A dividing line runs along 16th Street NW in the District, and along I-95 in Maryland and Virginia. For the most part, middle- and upper-income families, substantial public and private sector investment, and economic expansion are found on the west side of this line, while lower-income families, most people of color, and little or no job growth are found on the east side of this divide.

At the end of 1996, 45 percent of the region’s poor families lived in the District, as did 64 percent of the region’s welfare recipients. Thus, the District bears a disproportionate burden of poverty. But the division is more complicated than the traditional “city vs. suburb” split. Statistics on school lunch programs reveal that there are substantial concentrations of low-income families in many suburbs east of the regional dividing line. Forty-three percent of the public school students in Arlington, and 41 percent of public school pupils in Prince George’s County, were eligible for federal lunch subsidies.

In some cases, the divide cuts right through communities, so that a single jurisdiction can be, paradoxically, both prosperous and troubled. The District has both more jobs and more welfare recipients than any other jurisdiction, high rates of home sales, and high rates of unemployment. Prince George’s County has a very low poverty rate, but many families are earning less than the region’s median income.

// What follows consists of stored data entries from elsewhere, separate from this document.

(* ===== verification/CardTable.v ===== *)
(** * Scanning the cards of the old generation

    [memory/cardTableModRefBS.hpp] and
    [gc_implementation/parallelScavenge/cardTableExtension.hpp] and [.cpp]: the scavenger looks
    for the references from the old generation into the young one in the objects that lie on
    cards that are not clean.  [scavenge_contents_parallel] scans a space,
    [scavenge_nonbda_contents_parallel] a part of it between two segments of containers, both
    striped over the tasks, and [scavenge_bda_contents_parallel] the segment of a container.

    Several threads scan at the same time and the pushing of references marks cards.  The state
    is therefore abstract: a task reads and writes cards and pushes the contents of objects by
    the operations of an interface, each of which may also do what other threads do
    meanwhile.  What the task does itself, the objects that it scans and the cards that it
    cleans, is logged in their order. *)

From Stdlib Require Import ZArith Lia.
From stdpp Require Import base numbers sets list.
From S2P Require Import Prelude GlobalDefs ObjectStartArray.

Local Open Scope Z_scope.

Module CardTable.

(** ** Cards *)

Definition clean_card : Z := -1.
Definition dirty_card : Z := 0.
Definition youngergen_card : Z := 17.
Definition verify_card : Z := 21.
Definition card_shift : Z := 9.

Definition card_is_dirty (value : Z) : bool := value =? dirty_card.
Definition card_is_newgen (value : Z) : bool := value =? youngergen_card.
Definition card_is_clean (value : Z) : bool := value =? clean_card.
Definition card_is_verify (value : Z) : bool := value =? verify_card.

(** What a task does to the memory that it shares with others. *)
Class CardMemory (S : Type) := {
  read_card : Z -> M S Z;
  write_card : Z -> Z -> M S unit;
  push_contents : Z -> M S unit;
  push_bdaref_contents : Z -> Z -> M S unit;
  drain_stacks : M S unit;
  drain_bda_stacks : M S unit
}.
(** C13. The tasks that scan the first space outside the segments of containers.  The task
    terminates and scans, of the memory from [bottom] to the saved top, what is in no segment:
    the gaps are exactly that memory.  In each gap it scans, once, the objects of its
    stripe, every one with a word on a card that is not clean among them; so each object
    of the gaps that lies on such a card is scanned by exactly one task.  A card is only
    cleaned when all objects near it belong to one slice of the task, and before they are
    scanned, which is all that the task relies on the other tasks to do. *)
Theorem nonbda_task_spec {S : Type} {HS : CardMemory S} (I : S -> Prop) (dirty : S -> Z -> Prop)
    (byte_map_base : Z) (size_of : Z -> Z) (a : ObjectStartArray.ObjectStartArray) (B n : Z) (starts : list Z)
    (pm : ParMarkBitMap.ParMarkBitMap) (segs : list ParMarkBitMap.obj) (i gen_top : Z) (content : Z -> list Z)
    (stripe_number stripe_total : Z) (s : S) :
  let bottom := word pm i in
  let parts := gaps pm gen_top (ParMarkBitMap.from i segs) bottom in
  0 <= stripe_number < stripe_total -> 128 * stripe_total < 2 ^ 32 -> 0 <= i -> bottom <= gen_top ->
  bitmap_ok pm segs gen_top ->
  Forall (full byte_map_base size_of a B n starts content) parts ->
  rely I dirty (fun c => forall g, g ∈ parts -> part_kept size_of B stripe_total stripe_number content g c) -> I s ->
  (forall x, bottom <= x < gen_top ->
     (exists g, g ∈ parts /\ g.1 <= x < g.2)
     <-> ~ exists o, o ∈ ParMarkBitMap.from i segs /\ word pm o.1 <= x < word pm (o.2 + 1))
  /\ exists s' log,
    nonbda_do_it byte_map_base size_of a 0 pm bottom gen_top stripe_number stripe_total (s, []) = Some (tt, (s', log))
    /\ I s'
    /\ NoDup (scans log)
    /\ (forall o, o ∈ scans log ->
          exists g, g ∈ parts /\ g.1 < g.2 /\ o ∈ content g.1 /\ slice_of g.1 o mod stripe_total = stripe_number)
    /\ (forall g o c, g ∈ parts -> g.1 < g.2 -> o ∈ content g.1 -> slice_of g.1 o mod stripe_total = stripe_number ->
          on_card size_of B o c -> dirty s c -> o ∈ scans log)
    /\ (forall l1 c l2, log = l1 ++ Clean c :: l2 ->
          exists g, g ∈ parts /\ g.1 < g.2
          /\ (exists j, j mod stripe_total = stripe_number /\ in_slice size_of B g.1 g.2 (content g.1) c j)
          /\ forall o, o ∈ content g.1 -> on_card size_of B o c -> o ∈ scans l2).
Proof.
  intros bottom parts Hstripe H32 Hi Hle Hbm Hfull Hrely HI.
  destruct (from_ok pm segs gen_top i Hbm) as [Hs Hf].
  pose proof (gaps_sorted pm gen_top _ _ Hs Hf) as Hsort. fold bottom in Hsort. fold parts in Hsort.
  split; [intros x Hx; exact (gaps_cover pm gen_top _ _ x Hs Hf Hx) |].
  destruct (scan_gaps_run I dirty _ Hrely byte_map_base size_of a B n starts stripe_total stripe_number content Hstripe H32 parts s [])
    as (s1 & l & E & [Ha [Hnd HL] Hd Hc]); [done | done | done | | |].
  { apply Forall_forall. intros g Hg. apply (gaps_bounds pm gen_top _ _ g Hg Hs Hf). }
  { intros g c Hg Hlt Hcr Hk g' Hg' Hlt' (j & Hj & Hb & Ht & Hin).
    rewrite Forall_forall in Hfull. destruct (scan_bounds _ _ _ _ _ _ _ _ _ (Hfull g Hg Hlt)) as (_ & _ & E3 & E4 & _).
    destruct (parts_apart parts g g' Hsort Hg Hg') as [<- | [Hap | Hap]].
    - apply (Hk Hlt). by exists j.
    - unfold at_ in *. lia.
    - unfold at_ in *. lia. }
  destruct (drain_ok _ _ _ Hrely s1 (proj1 Ha)) as (s2 & E2 & HI2 & _).
  exists s2, l. split; [| done]. unfold nonbda_do_it. pose proof (bm_top _ _ _ Hbm). pose proof (bm_range _ _ _ Hbm).
  rewrite (M_bind_Some _ _ (s, []) tt (s1, l)); [by apply run_Some |].
  unfold bottom. rewrite (nonbda_loop_gaps byte_map_base size_of a pm segs); [exact E | done | done |].
  unfold bottom in Hle. rewrite pointer_delta_small; unfold is_u64, word in *; lia.
Qed.

(** A space from 4096 to 5632 with a segment from 4864 to 5120: two objects lie before it, one
    after it. *)
Definition sample_bitmap : ParMarkBitMap.ParMarkBitMap :=
  ParMarkBitMap.mkParMarkBitMap 4096 256 (BitMap.mkBitMap [0; 2 ^ 32; 0; 0] 256) (BitMap.mkBitMap [0; 2 ^ 63; 0; 0] 256) 64.
Definition sample_size (p : Z) : Z := if p =? 4096 then 80 else if p =? 4736 then 16 else 64.
Definition sample_content (p : Z) : list Z := if p =? 4096 then [4096; 4736] else [5120].
Definition sample_array : ObjectStartArray.ObjectStartArray :=
  default ObjectStartArray.sample (ObjectStartArray.allocate_block CardTable.sample_array 5120).

Lemma sample_bitmap_ok : bitmap_ok sample_bitmap [(96, 127)] 5632.
Proof.
  constructor.
  - split; try done; try (apply bool_decide_eq_true_1; vm_compute; reflexivity).
    + repeat constructor; vm_compute; discriminate.
    + repeat constructor; vm_compute; discriminate.
    + repeat constructor.
    + repeat constructor; simpl; vm_compute; discriminate.
    + apply ParMarkBitMap.bits_by_evaluation. by vm_compute.
    + apply (ParMarkBitMap.bits_by_evaluation _ snd). by vm_compute.
  - intros o ->%list_elem_of_singleton. done.
  - vm_compute. split; [discriminate | done].
  - vm_compute. split; [done | split; discriminate].
Qed.

Lemma sample_full :
  Forall (full 1000 sample_size sample_array 1000 4 [4096; 4736; 5120] sample_content) [(4096, 4864); (5120, 5632)].
Proof.
  assert (Ha : ObjectStartArray.wf sample_array 4 /\ ObjectStartArray.records sample_array 4 [4096; 4736; 5120]).
  { split; [constructor; vm_compute; repeat split; discriminate |].
    split; [repeat constructor; vm_compute; discriminate |]. intros i Hi.
    assert (i = 0 \/ i = 1 \/ i = 2 \/ i = 3) as [-> | [-> | [-> | ->]]] by lia; vm_compute; reflexivity. }
  apply Forall_cons. split; [intros _ | apply Forall_singleton; intros _].
  - constructor; cbn [fst snd]; [exact Ha | vm_compute; repeat split; done | done | vm_compute; tauto | | vm_compute; done].
    intros x Hx. unfold sample_content. simpl. rewrite !elem_of_cons, elem_of_nil. lia.
  - constructor; cbn [fst snd]; [exact Ha | vm_compute; repeat split; done | done | vm_compute; tauto | | vm_compute; done].
    intros x Hx. unfold sample_content. simpl. rewrite !elem_of_cons, elem_of_nil. lia.
Qed.

Lemma nonbda_task_spec_witness :
  exists s' log,
    @nonbda_do_it _ CardTable.sample_memory 1000 sample_size sample_array 0 sample_bitmap 4096 5632 0 2 (CardTable.sample_cards, [])
      = Some (tt, (s', log)) /\ 4096 ∈ scans log /\ 4736 ∈ scans log.
Proof.
  destruct (@nonbda_task_spec _ CardTable.sample_memory (fun _ => True) (fun cards c => cards c <> clean_card)
    1000 sample_size sample_array 1000 4 [4096; 4736; 5120] sample_bitmap [(96, 127)] 0 5632 sample_content 0 2
    CardTable.sample_cards ltac:(lia) ltac:(lia) ltac:(lia) ltac:(done) sample_bitmap_ok sample_full
    (CardTable.sample_rely _) ltac:(done)) as (_ & s' & log & E & _ & _ & _ & Hd & _).
  exists s', log. split; [exact E |].
  split; [apply (Hd (4096, 4864) 4096 1009); [by left | done | by left | done | | done]
         | apply (Hd (4096, 4864) 4736 1009); [by left | done | by right; left | done | | done]];
    vm_compute; split; reflexivity.
Defined.
(* ===== verification/TaskQueue.v ===== *)
(** * Work-stealing queues

    [utilities/taskqueue.hpp] and [.cpp], classes [TaskQueueSuper] and [GenericTaskQueue]: a
    double-ended queue in an array, whose owner pushes and pops at the bottom while
    other threads take elements from the top.  [GenericTaskQueueSet]: the choice of a
    queue to steal from, with the random numbers of [randomParkAndMiller].

    Here the operations run alone; [TaskQueuePar] interleaves them.  The size [N] of the
    array is a parameter, a power of two ([TASKQUEUE_SIZE] is [2 ^ 17]). *)

From Stdlib Require Import ZArith Lia.
From stdpp Require Import base numbers list.
From S2P Require Import Prelude.

Local Open Scope Z_scope.

Module TaskQueue.

(** The two halves of [_data]; both are of type [idx_t]. *)
Record Age := mkAge { top : Z; tag : Z }.

#[export] Instance Age_eq_dec : EqDecision Age.
Proof. solve_decision. Defined.

Section Operations.
Context (N : Z).

Definition MOD_N_MASK : Z := N - 1.
Definition increment_index (ind : Z) : Z := Z.land (u32 (ind + 1)) MOD_N_MASK.
Definition decrement_index (ind : Z) : Z := Z.land (u32 (ind - 1)) MOD_N_MASK.
Definition dirty_size (bot top : Z) : Z := Z.land (u32 (bot - top)) MOD_N_MASK.
Definition size_of (bot top : Z) : Z :=
  let sz := dirty_size bot top in
  if sz =? N - 1 then 0 else sz.
Definition max_elems : Z := N - 2.

(** [Age::increment] *)
Definition increment (a : Age) : Age :=
  let t := increment_index (top a) in
  mkAge t (if t =? 0 then u32 (tag a + 1) else tag a).
(** What a turn does, in terms of the number of the spins since the last yield. *)
Lemma wait_ok b :
  backoff_ok b ->
  let '(p, b') := wait H R Y b in
  backoff_ok b' /\
  match p with
  | Sleep => yield_count b = Y + 1 /\ yield_count b' = 0 /\ hard_spin_count b' = hard_spin_count b
  | Yield => hard_spin_count b = R + 1 /\ hard_spin_count b' = 0 /\ yield_count b' = yield_count b + 1
  | Spin t => t = Z.min (hard_spin_start H R * 2 ^ (hard_spin_count b + 1)) H /\ 1 <= t <= H /\
      hard_spin_count b' = hard_spin_count b + 1 /\ yield_count b' = yield_count b + 1
  end.
Proof using HH HR HY.
  intros (Hy & Hc & Hl). unfold wait. pose proof start_range as Hs. rewrite Z.gtb_ltb.
  destruct (Z.leb_spec (yield_count b) Y); [| by simpl; unfold backoff_ok; simpl; lia].
  destruct (Z.ltb_spec R (hard_spin_count b)); simpl.
  - rewrite wrap_small by lia. unfold backoff_ok. simpl. lia.
  - pose proof (Z.pow_pos_nonneg 2 (hard_spin_count b)) as Hp. pose proof (Z.pow_succ_r 2 (hard_spin_count b)) as Hp'.
    assert (1 <= hard_spin_limit b <= H) by nia. rewrite !wrap_small by lia.
    replace (hard_spin_count b + 1) with (Z.succ (hard_spin_count b)) by lia.
    assert (Z.min (2 * hard_spin_limit b) H = Z.min (hard_spin_start H R * 2 ^ Z.succ (hard_spin_count b)) H) as E by nia.
    unfold backoff_ok. simpl. rewrite E. split_and!; try lia.
Qed.

Lemma waits_ok n : forall b, backoff_ok b ->
  let '(l, b') := waits H R Y n b in
  backoff_ok b' /\ Forall (fun p => match p with Spin t => 1 <= t <= H | _ => True end) l /\
  yield_count b' = yield_count b + Z.of_nat n - count is_sleep l * (Y + 2) /\
  hard_spin_count b' = hard_spin_count b + (Z.of_nat n - count is_sleep l) - count is_yield l * (R + 2).
Proof using HH HR HY.
  induction n as [| n IH]; intros b Hb.
  - simpl. split; [done |]. split; [done |]. unfold count. simpl. lia.
  - cbn [waits]. pose proof (wait_ok b Hb) as Hw. destruct (wait H R Y b) as [p b1]. destruct Hw as [Hb1 Hp].
    specialize (IH b1 Hb1). destruct (waits H R Y n b1) as [l b']. destruct IH as (Hb' & Hl & Hy & Hc).
    rewrite !count_cons. split; [done |]. split.
    + constructor; [by destruct p as [| t |]; [| lia |] | done].
    + destruct p; simpl; lia.
Qed.

(** The pauses of a thread in [offer_termination]: no spin is longer than
    [WorkStealingHardSpins] turns, although the limit doubles; after [n] looks it has slept
    exactly once for every [WorkStealingYieldsBeforeSleep + 2] of them, and among the others
    yielded once for every [WorkStealingSpinToYieldRatio + 2]. *)
Theorem backoff_bounds (n : nat) :
  let l := (waits H R Y n (backoff_start H R)).1 in
  Forall (fun p => match p with Spin t => 1 <= t <= H | _ => True end) l /\
  count is_sleep l = Z.of_nat n / (Y + 2) /\
  count is_yield l = (Z.of_nat n - Z.of_nat n / (Y + 2)) / (R + 2).
Proof using HH HR HY.
  pose proof (waits_ok n _ start_ok) as Hw. destruct (waits H R Y n (backoff_start H R)) as [l b]. simpl in *.
  destruct Hw as ((Hy & Hc & _) & Hl & Ey & Ec). split; [done |].
  assert (Z.of_nat n / (Y + 2) = count is_sleep l) as -> by (apply quotient with (yield_count b); lia).
  split; [done |]. symmetry. apply quotient with (hard_spin_count b); lia.
Qed.

End Pauses.

(** With [WorkStealingSpinToYieldRatio] zero, where a comment has no hard spinning done, every
    second turn is the longest spin. *)
Lemma ratio_zero_spins H Y :
  0 < H < 2 ^ 31 -> 0 < Y -> (waits H 0 Y 2 (backoff_start H 0)).1 = [Spin H; Yield].
Proof.
  intros HH HY. unfold backoff_start, hard_spin_start, wait, waits, wait. simpl.
  rewrite !(wrap_small 32 H), (wrap_small 32 (2 * H)), Z.min_r by lia.
  rewrite (proj2 (Z.leb_le 0 Y)) by lia. change (u32 (0 + 1)) with 1. simpl.
  by rewrite (proj2 (Z.leb_le 1 Y)) by lia.
Qed.

Lemma backoff_bounds_witness :
  count is_sleep (waits 4096 10 50 104 (backoff_start 4096 10)).1 = 2 /\
  count is_yield (waits 4096 10 50 104 (backoff_start 4096 10)).1 = 8.
Proof.
  pose proof (backoff_bounds 4096 10 50 ltac:(lia) ltac:(lia) ltac:(lia) 104) as (_ & Hs & Hy).
  cbv zeta in Hs, Hy. rewrite Hs, Hy. split; vm_compute; reflexivity.
Defined.

Lemma done_act s j a s' i th :
  act s j a = Some s' -> threads s !! i = Some th -> at_ th = Done ->
  exists th', threads s' !! i = Some th' /\ at_ th' = Done.
Proof.
  intros Ha Hi Ei. unfold act in Ha. destruct (threads s !! j) as [u |] eqn:Hj; [| done]. simpl in Ha.
  destruct (decide (i = j)) as [-> | Hne]; [simplify_eq; by rewrite Ei in Ha |].
  destruct (at_ u), a; try done.
  5: { destruct (threads s !! victim) as [v |] eqn:Hv; [| done]. simpl in Ha. repeat case_match; simplify_eq.
    simpl. rewrite list_lookup_insert_ne by done. destruct (decide (victim = i)) as [-> |].
    - rewrite list_lookup_insert_eq by by eapply lookup_lt_Some. simplify_eq. eauto.
    - rewrite list_lookup_insert_ne by done. eauto. }
  all: repeat case_match; simplify_eq; simpl; rewrite list_lookup_insert_ne by done; eauto.
Qed.

Lemma done_steps s s' i th :
  rtc step s s' -> threads s !! i = Some th -> at_ th = Done -> exists th', threads s' !! i = Some th' /\ at_ th' = Done.
Proof.
  intros Hs. revert th. induction Hs as [| s1 s2 s3 [j a Ha] _ IH]; intros th Hi Ei; [eauto |].
  destruct (done_act _ _ _ _ _ _ Ha Hi Ei) as (th' & Hi' & Ei'). eauto.
Qed.

Lemma length_act s j a s' : act s j a = Some s' -> length (threads s') = length (threads s).
Proof.
  unfold act. intros Ha. destruct (threads s !! j) as [u |] eqn:Hj; [| done]. simpl in Ha.
  destruct (at_ u), a; try done.
  5: { destruct (threads s !! victim) as [v |]; [| done]. simpl in Ha. repeat case_match; simplify_eq.
    simpl. by rewrite !length_insert. }
  all: repeat case_match; simplify_eq; simpl; by rewrite length_insert.
Qed.

Lemma length_steps s s' : rtc step s s' -> length (threads s') = length (threads s).
Proof. induction 1 as [| s1 s2 s3 [j a Ha] _ IH]; [done |]. rewrite IH. by eapply length_act. Qed.

(** C17. However the threads of [StealBDARefTask::do_it] interleave, from any queues, when the
    offer of one of them is accepted there is no task left: no thread has one in hand, the
    queues and the overflow stacks are empty, and they stay so; the counter of the offers is
    between zero and the number of the threads throughout. *)
Theorem termination_is_safe (qs : list (nat * nat)) (s : state)
  (Hlen : Z.of_nat (length qs) < 2 ^ 31) (Hrun : rtc step (initial qs) s) :
  0 <= _offered_termination (terminator s) <= Z.of_nat (length qs) /\
  (Exists (fun th => at_ th = Done) (threads s) ->
   forall s', rtc step s s' -> Forall no_tasks (threads s')).
Proof.
  assert (Hinv : inv s) by eauto using term_steps, term_initial. split.
  - rewrite (i_offers s Hinv). pose proof (offers_bound (threads s)) as Hb.
    rewrite (length_steps _ _ Hrun) in Hb. unfold initial in Hb. simpl in Hb. by rewrite length_fmap in Hb.
  - intros (th & Hin & Hth)%Exists_exists s' Hs. apply list_elem_of_lookup in Hin as [i Hi].
    destruct (done_steps _ _ _ _ Hs Hi Hth) as (th' & Hi' & Hth').
    assert (Hinv' : inv s') by eauto using term_steps. apply Forall_lookup. intros j v Hj.
    pose proof (i_done s' Hinv' i th' Hi' Hth' j v Hj) as Hb. split; [| by apply (i_idle s' Hinv' j v)].
    unfold busy in Hb. by destruct (at_ v).
Qed.
Lemma at_roots_start : at_roots (length refs) w0.
Proof using All.
  exists [], [], refs, roots, (refqueue w0), m0, (old_space w0), (_bda_old_lab (pm w0)), (_bdaref_stack (pm w0)), ∅, bl0, K0, [].
  split; [rewrite <- Hm0; by destruct w0 as [? ? ? ? ? ? []] |]. split; [done |]. split; try done.
  - by apply heap_start.
  - split; [| by intros o n ?]. exists n0, a0, e0. split; [done |]. unfold left. etrans; [| exact Hroom].
    rewrite sum_of_filter. apply sum_of_le. intros o _. case_decide; [done |]. unfold cost.
    pose proof (cost_nonneg (HW := HW) (words o)). pose proof (cost_nonneg (HW := HW) PLAB). lia.
  - by exists [], [].
Qed.

(** [BDARefRootsTask::do_it], run by one thread on a queue of references and an old generation
    with room enough, returns, and leaves the heap as a copying collection should: the young
    objects that were copied are exactly those that can be reached from the queue; each copy has
    the words of its original, with the references to young objects replaced by references to
    their copies; the copies lie in blocks of the old generation that do not overlap, each in the
    collection that was made for the region of a reference from which the object can be reached;
    the references of the queue point to the copies; and the queue and the stacks are empty. *)
Lemma roots_do_it_copies : exists w' fwd bl K objs, roots_do_it w0 = Some (tt, w') /\ scavenged w' fwd bl K objs.
Proof using All.
  destruct (while_m_rule 64 _ at_roots (at_roots 0) roots_turn (length refs) w0 at_roots_start) as (w' & Hrun & Hat).
  - apply Nat2Z.inj_lt. rewrite Nat2Z.inj_pow. change (Z.of_nat 2 ^ Z.of_nat 64) with (2 ^ 64).
    pose proof (nodup_range refs 1 (2 ^ 64 - 1)) as Hlen. specialize (Hlen ltac:(lia) (RefQueue.rq_nodup _ _ _ _ Hq)).
    enough (Z.of_nat (length refs) <= 2 ^ 64 - 1) by lia. apply Hlen. intros r Hr. destruct (Hrefs r (refs_addr r Hr)). lia.
  - destruct (roots_scavenged 0 w' Hat eq_refl) as (fwd & bl & K & objs & Hsc). by exists w', fwd, bl, K, objs.
Qed.

End Queue.

End Scavenge.

End ScavengeBDA.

Fortunately, this region does not have to bail out a failed central city. The District, despite its challenges, is a city with traction in the new economy. The regional economy is diverse and globally competitive. Poverty is not as severe or as concentrated here as in other metropolitan areas. The divisions in this region are serious, but not so deep that the strong economy cannot lessen them. The area has a low degree of local fragmentation.

To bridge this divide, our region needs to grow smarter. We need to make decisions based on current information about the region. We need to recognize that issues such as traffic congestion and affordable housing and school quality are linked. And finally, we need to reach across jurisdictions, connecting the lack of growth in Prince George’s County, for example, to hyper growth in Loudoun County.

The problems of explosive growth in one half of the region and little growth in the other are inextricably linked, and must be solved together.